I believe I heard last night that we own the tiebreaker with Philly



I'll also add here that in addition to wanting to make the playoffs, I am hoping the Bulls can close out the regular season at least 5-2, so we can finish at or above .500


----------



## Rhyder (Jul 15, 2002)

TomBoerwinkle#1 said:


> I believe I heard last night that we own the tiebreaker with Philly


They did say that in the broadcast, but I believe he should have said "we own the tiebreaker [for now]." 

If Philly beats us on Saturday, then the series will be at 2-2. I think conference record is the next tiebreaker after that, but the order in which tiebreakers are decided is a bit hazy in my memory.


----------



## jnrjr79 (Apr 18, 2003)

Rhyder said:


> They did say that in the broadcast, but I believe he should have said "we own the tiebreaker [for now]."
> 
> If Philly beats us on Saturday, then the series will be at 2-2. I think conference record is the next tiebreaker after that, but the order in which tiebreakers are decided is a bit hazy in my memory.



In the broadcast they did say that if we beat Philly last night, no matter what if we tied them at the end of the season, we would have the tiebreaker. Considering the frequent ineptitude of our broadcasting team, I don't know how much faith to put into that.


----------



## Rhyder (Jul 15, 2002)

jnrjr79 said:


> In the broadcast they did say that if we beat Philly last night, no matter what if we tied them at the end of the season, we would have the tiebreaker. Considering the frequent ineptitude of our broadcasting team, I don't know how much faith to put into that.


If conference record is indeed the next tiebreaker, then we would have it locked up against Philly.

Philadelphia conference record: 18-26 (8 conference games remaining)
Chicago conference record: 24-21 (7 conference games remaining)

Philly could still finish with a better conference record, but they could not finish with a better conference record and tie the Bulls in terms of overall record. It's mathematically impossible.


----------



## UMfan83 (Jan 15, 2003)

I hope its not division record that is the tie breaker, we are an awful 4-12.
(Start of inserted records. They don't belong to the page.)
Lemma value_reads_of t vars frames w e : e ∈ fst (value_reads t vars frames w) -> exists frame table, (fst e, frame) ∈ frames /\
  vars !! frame_method_key (fr_location frame) = Some table /\
  snd e = (t, fr_frame_id frame, map al_slot (active_locals table (loc_index (fr_location frame)))).
Proof.
  assert (Later : forall (x : nat * Frame) frames, (exists frame table, (fst e, frame) ∈ frames /\ vars !! frame_method_key (fr_location frame) = Some table /\
    snd e = (t, fr_frame_id frame, map al_slot (active_locals table (loc_index (fr_location frame))))) ->
    exists frame table, (fst e, frame) ∈ x :: frames /\ vars !! frame_method_key (fr_location frame) = Some table /\
    snd e = (t, fr_frame_id frame, map al_slot (active_locals table (loc_index (fr_location frame))))).
  { intros x l (frame & table & Hin & Hr). exists frame, table. split; [by right|done]. }
  revert w. induction frames as [|[idx frame] frames IH]; intros w; cbn [value_reads]; [by intros ?%elem_of_nil|].
  destruct (vars !! _) as [table|] eqn:Ev; [|intros He; apply Later; by eapply IH].
  unfold mbind at 1, st_bind at 1. destruct (st_ok _ w) as [methods w1]. case_match; [intros He; apply Later; by eapply IH|].
  unfold mbind, st_bind. specialize (IH w1). destruct (value_reads t vars frames w1) as [rest w2]. simpl in *.
  intros [->|He]%elem_of_cons; [|apply Later; by apply IH]. exists frame, table. split; [by left|done].
Qed.
Lemma prefetch_truthful t frames incl w : truthful t frames (fst (prefetch_stack t frames incl w)).
Proof.
  unfold prefetch_stack, mbind, st_bind. pose proof (line_tables_constant (distinct_methods frames) w) as K.
  destruct (read_line_tables_independently _ w) as [tables w1]. simpl in K. subst tables. pose proof (kept_lines one_line_table (distinct_methods frames)) as KL.
  destruct incl; simpl; [|split_and!; simpl; [exact KL|intros ??; by rewrite lookup_empty..]].
  pose proof (variable_tables_constant (distinct_methods frames) w1) as K. destruct (read_variable_tables_independently _ w1) as [tables w2]. simpl in K. subst tables.
  set (vars := keep_answered _ (map one_variable_table _)). pose proof (value_reads_of t vars frames w2) as KR.
  destruct (value_reads t vars frames w2) as [reads w3]. pose proof (frame_values_constant (map snd reads) w3) as K.
  destruct (read_frame_values_independently _ w3) as [values w4]. simpl in *. subst values.
  assert (KV : forall key table, vars !! key = Some table -> one_variable_table key = Ok table).
  { intros key table Hk. unfold vars in Hk. rewrite <- (map_id (distinct_methods frames)) in Hk at 1. apply kept_answer in Hk as (e & _ & <- & He). done. }
  split_and!; simpl; [exact KL|exact KV|]. intros idx values Hv. rewrite map_map in Hv. apply kept_answer in Hv as (e & He & <- & Hg).
  destruct (KR e He) as (frame & table & Hin & Ht & Hs). exists frame, table. rewrite <- Hs. split_and!; [done|by apply KV|done].
Qed.

Lemma frame_line_ahead t frames pre loc w : truthful t frames pre -> fst (frame_line loc (Some pre) w) = fst (frame_line loc None w).
Proof.
  intros (Hl & _ & _). unfold frame_line. cbn [mbind option_bind]. destruct (sp_lines pre !! frame_method_key loc) as [o|] eqn:E; [|done].
  apply Hl in E as ->. unfold source_line, attempt, mbind, st_bind. pose proof (get_line_table_constant (loc_class_id loc) (loc_method_id loc) w) as K.
  destruct (get_line_table _ _ w) as [r w1]. simpl in K. subst r. unfold frame_method_key. by destruct (one_line_table _).
Qed.
Lemma frame_locals_ahead t frames pre loc w : truthful t frames pre -> fst (frame_locals loc (Some pre) w) = fst (frame_locals loc None w).
Proof.
  intros (_ & Hv & _). unfold frame_locals. cbn [mbind option_bind]. destruct (sp_vars pre !! frame_method_key loc) as [table|] eqn:E; [|done].
  apply Hv in E. unfold mbind, st_bind. pose proof (st_ok_fst (get_variable_table (loc_class_id loc) (loc_method_id loc)) w) as K.
  rewrite get_variable_table_constant in K. destruct (st_ok _ w) as [r w1]. simpl in K. subst r. unfold frame_method_key in E. by rewrite E.
Qed.

(** The locals of a frame do not depend on when they are read. *)
Lemma frame_locals_constant loc w : fst (frame_locals loc None w) =
  match ok_of (one_variable_table (frame_method_key loc)) with Some table => active_locals table (loc_index loc) | None => [] end.
Proof.
  unfold frame_locals, mbind, st_bind. cbn [option_bind]. pose proof (st_ok_fst (get_variable_table (loc_class_id loc) (loc_method_id loc)) w) as K.
  rewrite get_variable_table_constant in K. destruct (st_ok _ w) as [r w1]. simpl in K. by subst r.
Qed.
Lemma frame_info_ahead t frames pre loc incl w : truthful t frames pre ->
  fst (stack_frame_info loc incl (Some pre) w) = fst (stack_frame_info loc incl None w).
Proof.
  intros Hp. unfold stack_frame_info, mbind, st_bind. destruct (st_ok _ w) as [methods w1]. destruct (option_bind _ _ _ _) as [method|]; [|done].
  pose proof (frame_line_ahead t frames pre loc w1 Hp) as KL. destruct (frame_line loc (Some pre) w1) as [line w2], (frame_line loc None w1) as [line' w2'].
  simpl in KL. subst line'. destruct incl; [|done]. pose proof (frame_locals_ahead t frames pre loc w2 Hp) as K.
  rewrite frame_locals_constant, <- (frame_locals_constant loc w2') in K.
  destruct (frame_locals loc (Some pre) w2) as [active w3], (frame_locals loc None w2') as [active' w3']. simpl in K. by subst.
Qed.
Lemma scope_of_info loc table w : one_variable_table (frame_method_key loc) = Ok table ->
  let active := snd (fst (stack_frame_info loc true None w)) in active = [] \/ active = active_locals table (loc_index loc).
Proof.
  intros Ht. cbv zeta. destruct (stack_frame_info loc true None w) as [[[method line] active] w'] eqn:E. simpl. revert E.
  unfold stack_frame_info. unfold mbind at 1, st_bind at 1. destruct (st_ok _ w) as [methods w1]. case_match; [|intros [= _ _ <- _]; by left].
  unfold mbind, st_bind. destruct (frame_line loc None w1) as [line' w2]. pose proof (frame_locals_constant loc w2) as K.
  destruct (frame_locals loc None w2) as [active' w3]. simpl in K. rewrite Ht in K. subst active'. intros [= _ _ <- _]. by right.
Qed.
End Ahead.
Anyone want to figure out the magic number for the Knicks clinching the NBA's worst record


----------



## Darius Miles Davis (Aug 2, 2002)

Rhyder said:


> If conference record is indeed the next tiebreaker, then we would have it locked up against Philly.
> 
> Philadelphia conference record: 18-26 (8 conference games remaining)
> Chicago conference record: 24-21 (7 conference games remaining)
> ...


So with all that being said, is our magic number actually 7 right now?


----------



## TripleDouble (Jul 26, 2002)

TomBoerwinkle#1 said:


> I believe I heard last night that we own the tiebreaker with Philly
> 
> 
> 
> I'll also add here that in addition to wanting to make the playoffs, I am hoping the Bulls can close out the regular season at least 5-2, so we can finish at or above .500


The Bulls are 35-40. Wouldn't they have to go 6-1? 

Not to be too pedantic...


----------



## Rhyder (Jul 15, 2002)

Darius Miles Davis said:


> So with all that being said, is our magic number actually 7 right now?


If we hold the tiebreaker no matter what, then yes. However, I'll err on the side of caution until I'm 100% positive.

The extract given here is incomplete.